_Problem to solve_
I need all the entries repeated exactly as written.
** Opening Supplied material block **
Lemma expandRange_spec from to :
  line from <= line to -> (line from = line to -> hash from = hash to) ->
  expandRange {| start := from; end_ := to |} = range_anchors from to.
Proof.
  intros Hle Hh. unfold expandRange, range_anchors. cbn [start end_].
  assert (Hf : forall k, {| line := line k; hash := hash k |} = k) by by intros [].
  rewrite seqZ_cons by lia. cbn [map]. rewrite Z.eqb_refl, Hf.
  destruct (Z.eqb_spec (line from) (line to)) as [E|E].
  - by rewrite seqZ_nil by lia.
  - f_equal. replace (Z.pred (line to - line from + 1)) with (line to - line from - 1 + 1) by lia.
    rewrite seqZ_app by lia. rewrite map_app. f_equal.
    + apply map_ext_in. intros n Hn%list_elem_of_In%elem_of_seqZ.
      by rewrite !(proj2 (Z.eqb_neq n _)) by lia.
    + rewrite (seqZ_cons _ 1), seqZ_nil by lia. cbn [map].
      replace (Z.succ (line from) + (line to - line from - 1)) with (line to) by lia.
      by rewrite Z.eqb_refl, (proj2 (Z.eqb_neq (line to) _)), Hf by lia.
Qed.

(** The edits of an operation, as functions of the index. *)
Definition op_makers (op : Op) (lineNum : Z) : list (Z -> HashlineEdit) :=
  match op with
  | OpInsert kind t payload =>
      map (fun text => Insert (target_cursor kind t) text lineNum) payload
  | OpReplace from to payload =>
      map (fun text => Insert (BeforeAnchor from) text lineNum) payload
      ++ map (fun a => Delete a lineNum) (range_anchors from to)
  end.

Fixpoint ops_makers (ops : list Op) (lineNum : Z) : list (Z -> HashlineEdit) :=
  match ops with
  | [] => []
  | op :: ops' => op_makers op lineNum ++ ops_makers ops' (lineNum + zlen (op_lines op))
  end.

Definition number_edits (k : Z) (ms : list (Z -> HashlineEdit)) : list HashlineEdit :=
  imap (fun i m => m (k + Z.of_nat i)) ms.

(** The edits that a list of operations stands for: numbered from zero, each with the number of its
    operation line. *)
Definition ops_edits (ops : list Op) : list HashlineEdit := number_edits 0 (ops_makers ops 1).

Lemma number_edits_app k ms1 ms2 :
  number_edits k (ms1 ++ ms2) = number_edits k ms1 ++ number_edits (k + zlen ms1) ms2.
Proof.
  unfold number_edits. rewrite imap_app. f_equal. apply imap_ext. intros i m _. simpl.
  f_equal. unfold zlen. lia.
Qed.

(** [st'] has the edits of [ms] on top of [st]. *)
Definition pushed (ms : list (Z -> HashlineEdit)) (st st' : ParseState) : Prop :=
  ps_edits st' = ps_edits st ++ number_edits (ps_editIndex st) ms /\
  ps_editIndex st' = ps_editIndex st + zlen ms.

Lemma pushed_trans ms1 ms2 st1 st2 st3 :
  pushed ms1 st1 st2 -> pushed ms2 st2 st3 -> pushed (ms1 ++ ms2) st1 st3.
Proof.
  intros [E1 I1] [E2 I2]. split.
  - by rewrite E2, E1, I1, number_edits_app, app_assoc.
  - rewrite I2, I1, zlen_app. lia.
Qed.

Lemma pushed_all {A} (push : A -> ParseState -> ParseState) (mk : A -> Z -> HashlineEdit) l st :
  (forall x s, pushed [mk x] s (push x s)) -> pushed (map mk l) st (push_all push l st).
Proof.
  intros H. unfold push_all. revert st. induction l as [|x l IH]; intros st; cbn.
  - split; [symmetry; apply app_nil_r|rewrite zlen_nil; lia].
  - apply (pushed_trans [mk x] (map mk l) _ (push x st)); auto.
Qed.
** Closing Supplied material block **
_Answer box_
Lemma expandRange_spec from to :
  line from <= line to -> (line from = line to -> hash from = hash to) ->
  expandRange {| start := from; end_ := to |} = range_anchors from to.
Proof.
  intros Hle Hh. unfold expandRange, range_anchors. cbn [start end_].
  assert (Hf : forall k, {| line := line k; hash := hash k |} = k) by by intros [].
  rewrite seqZ_cons by lia. cbn [map]. rewrite Z.eqb_refl, Hf.
  destruct (Z.eqb_spec (line from) (line to)) as [E|E].
  - by rewrite seqZ_nil by lia.
  - f_equal. replace (Z.pred (line to - line from + 1)) with (line to - line from - 1 + 1) by lia.
    rewrite seqZ_app by lia. rewrite map_app. f_equal.
    + apply map_ext_in. intros n Hn%list_elem_of_In%elem_of_seqZ.
      by rewrite !(proj2 (Z.eqb_neq n _)) by lia.
    + rewrite (seqZ_cons _ 1), seqZ_nil by lia. cbn [map].
      replace (Z.succ (line from) + (line to - line from - 1)) with (line to) by lia.
      by rewrite Z.eqb_refl, (proj2 (Z.eqb_neq (line to) _)), Hf by lia.
Qed.

(** The edits of an operation, as functions of the index. *)
Definition op_makers (op : Op) (lineNum : Z) : list (Z -> HashlineEdit) :=
  match op with
  | OpInsert kind t payload =>
      map (fun text => Insert (target_cursor kind t) text lineNum) payload
  | OpReplace from to payload =>
      map (fun text => Insert (BeforeAnchor from) text lineNum) payload
      ++ map (fun a => Delete a lineNum) (range_anchors from to)
  end.

Fixpoint ops_makers (ops : list Op) (lineNum : Z) : list (Z -> HashlineEdit) :=
  match ops with
  | [] => []
  | op :: ops' => op_makers op lineNum ++ ops_makers ops' (lineNum + zlen (op_lines op))
  end.

Definition number_edits (k : Z) (ms : list (Z -> HashlineEdit)) : list HashlineEdit :=
  imap (fun i m => m (k + Z.of_nat i)) ms.

(** The edits that a list of operations stands for: numbered from zero, each with the number of its
    operation line. *)
Definition ops_edits (ops : list Op) : list HashlineEdit := number_edits 0 (ops_makers ops 1).

Lemma number_edits_app k ms1 ms2 :
  number_edits k (ms1 ++ ms2) = number_edits k ms1 ++ number_edits (k + zlen ms1) ms2.
Proof.
  unfold number_edits. rewrite imap_app. f_equal. apply imap_ext. intros i m _. simpl.
  f_equal. unfold zlen. lia.
Qed.

(** [st'] has the edits of [ms] on top of [st]. *)
Definition pushed (ms : list (Z -> HashlineEdit)) (st st' : ParseState) : Prop :=
  ps_edits st' = ps_edits st ++ number_edits (ps_editIndex st) ms /\
  ps_editIndex st' = ps_editIndex st + zlen ms.

Lemma pushed_trans ms1 ms2 st1 st2 st3 :
  pushed ms1 st1 st2 -> pushed ms2 st2 st3 -> pushed (ms1 ++ ms2) st1 st3.
Proof.
  intros [E1 I1] [E2 I2]. split.
  - by rewrite E2, E1, I1, number_edits_app, app_assoc.
  - rewrite I2, I1, zlen_app. lia.
Qed.

Lemma pushed_all {A} (push : A -> ParseState -> ParseState) (mk : A -> Z -> HashlineEdit) l st :
  (forall x s, pushed [mk x] s (push x s)) -> pushed (map mk l) st (push_all push l st).
Proof.
  intros H. unfold push_all. revert st. induction l as [|x l IH]; intros st; cbn.
  - split; [symmetry; apply app_nil_r|rewrite zlen_nil; lia].
  - apply (pushed_trans [mk x] (map mk l) _ (push x st)); auto.
Qed.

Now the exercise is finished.